Options contracts tied to more than $5 trillion worth of stocks, exchange-traded funds and indexes are set to expire on Friday as the latest “triple witching” expiration event collides with the rebalancing of the S&P 500 and Nasdaq-100.
The result could be a high-octane, and potentially extremely volatile, session where tens of billions of contracts and shares could change hands, market strategists said.
According to figures from Rocky Fishman, founder of Asym500, options with a notional value of $5.3 trillion are set to expire, with the biggest slug expiring ahead of the open.
On one side, many traders will be cashing in bullish bets that are deep in the money, while some roll their positions, forcing market-makers to continue to hedge their exposure.
At the same time, managers of index-tracking funds will need to finish adjusting their holdings before the announced index changes take effect.
Already, trading volume has been trending higher all week. In the U.S. market, 17 billion shares changed hands on Thursday, according to Steve Sosnick, chief market strategist at Interactive Brokers, during a phone interview with MarketWatch. That is up from 10.6 billion on Tuesday.
“I expect to see enormous volumes tomorrow in a lot of popular names,” Sosnick said.
“Not only will this one be the largest option expiration of the year (as is typical for December), but it is currently set up to become the largest SPX option expiration in more than a decade,” Fishman said in a report shared with MarketWatch.
Brent Kochuba, founder of Spotgamma, an options-market analytics provider, went even further during a phone interview with MarketWatch: “This might be the biggest options expiration ever.”
As markets have rallied, traders have been scooping up bullish options contracts at a record pace, according to data from Cboe Global Markets, the biggest operator of options exchanges in the U.S.
For S&P 500-linked options, typically the most popular product, 4.8 million contracts changed hands on Thursday, according to Cboe, a new record, surpassing the previous record from Nov. 14.
Also, total call-trading volume for all U.S. equity options exceeded 30 million contracts on Wednesday, according to Goldman Sachs Group, making it one of the busiest days for trading in bullish contracts this year.
Aggressive call-buying over the past month has helped push the S&P 500 to just shy of its record closing high, options-market experts said. The S&P 500
gained 8.9% in November, its best month of 2023, and the 18th best-performing month of the past 73 years. And it has continued to climb in December, having risen 3.3% through Thursday’s close, according to FactSet data.
Earlier this week, options strategists warned that markets might run into trouble at 4,600 on the S&P 500. They warned that a “call wall” of open-interest in bullish contracts around that level could force market makers to put the breaks on the rally.
Instead, bullish traders blew through the call wall, pushing it higher to 4,700, said Kochuba.
The S&P 500 closed at 4,719.55 on Thursday, its highest close since Jan. 12, 2022, according to FactSet data.

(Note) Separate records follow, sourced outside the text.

Lemma same_links_refl h : same_but_links h h.
Proof. by intros m. Qed.

Lemma same_links_trans h1 h2 h3 : same_but_links h1 h2 -> same_but_links h2 h3 -> same_but_links h1 h3.
Proof. intros H1 H2 m. by rewrite H2. Qed.

Lemma same_links_prev p m h : same_but_links h (alter (set_prev p) m h).
Proof.
  intros m'. destruct (decide (m = m')) as [<-|]; [|by rewrite lookup_alter_ne].
  rewrite lookup_alter_eq. by destruct (h !! m).
Qed.

Lemma same_links_next p m h : same_but_links h (alter (set_next p) m h).
Proof.
  intros m'. destruct (decide (m = m')) as [<-|]; [|by rewrite lookup_alter_ne].
  rewrite lookup_alter_eq. by destruct (h !! m).
Qed.

Lemma same_links_name h h' m : same_but_links h h' -> nameOf h' m = nameOf h m.
Proof.
  intros H. specialize (H m). unfold nameOf. destruct (h !! m), (h' !! m); simpl in *; try done. by injection H.
Qed.

Lemma same_links_prevIf p o h : same_but_links h (alterIf (set_prev p) o h).
Proof. destruct o; [apply same_links_prev|apply same_links_refl]. Qed.

Lemma same_links_nextIf p o h : same_but_links h (alterIf (set_next p) o h).
Proof. destruct o; [apply same_links_next|apply same_links_refl]. Qed.

Lemma unlink_same h l m : same_but_links h (fst (unlink h l m)).
Proof.
  unfold unlink. cbn [fst]. eapply same_links_trans; [|eapply same_links_trans; [apply same_links_prev|apply same_links_next]].
  eapply same_links_trans; [apply same_links_nextIf|apply same_links_prevIf].
Qed.

Lemma link_same h l m : same_but_links h (fst (link h l m)).
Proof. unfold link. cbn [fst]. eapply same_links_trans; [apply same_links_next|apply same_links_prevIf]. Qed.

The index is now sitting within 1.75 percentage points of its record closing high of 4,796.56 on Jan. 3, 2022.
Traders’ bullishness recently helped push the Cboe Volatility Index
otherwise known as Wall Street’s “fear gauge,” to multiyear lows, according to FactSet data.
To be sure, it isn’t just S&P 500 options and contracts tied to popular stocks like Tesla Inc.
seeing explosive volume: Calls tied to the iShares Russell 2000 ETF
which tracks the small-cap Russell 2000, hit 1.35 million contracts, the third-highest ever, according to Goldman. Activity in options contracts linked to small-cap stock indexes has surged since late October.
Heavy call buying has pushed the put-call skew for S&P 500 options to its lowest level in a year, according to data from Goldman Sachs Group.
This shows that investors have been scrambling to buy bullish contracts, while largely shunning bearish ones, as stocks marched higher. Goldman analysts described Friday as “the last major liquidity event of the year” in a note to clients obtained by MarketWatch.
“Triple Witching” days happen once a quarter. They are thusly named because options tied to single stocks, ETFs and indexes will expire, alongside index-tracking futures contracts. Options-market experts say they are typically associated with more intraday swings and higher trading volume.
Making things even more interesting is the fact that the quarterly rebalancing of the S&P 500 and Nasdaq-100 is due to take effect after markets close on Friday.
Normally routine, this quarter’s rebalancing is drawing outsize attention following an extremely rare ad hoc rebalancing over the summer to rein in the influence of megacap stocks in the Nasdaq-100.
At the same time, Amazon.com Inc.
which is also part of the Mag 7, will see its weighting increased. Meanwhile, three companies will join the index, including Uber Inc.
while shares of three other companies depart.
Kochuba believes Friday’s expiration could remove the last barrier holding stocks back from rocketing to record highs before the end of the year.
“After OpEx, markets will be able to move more freely,” Kochuba said.
Garrett DeSimone of OptionMetrics cautioned that investors shouldn’t place too much weight on options-market activity and other technical factors.
“At the end of the day, macro trumps everything,” he said during an interview with MarketWatch.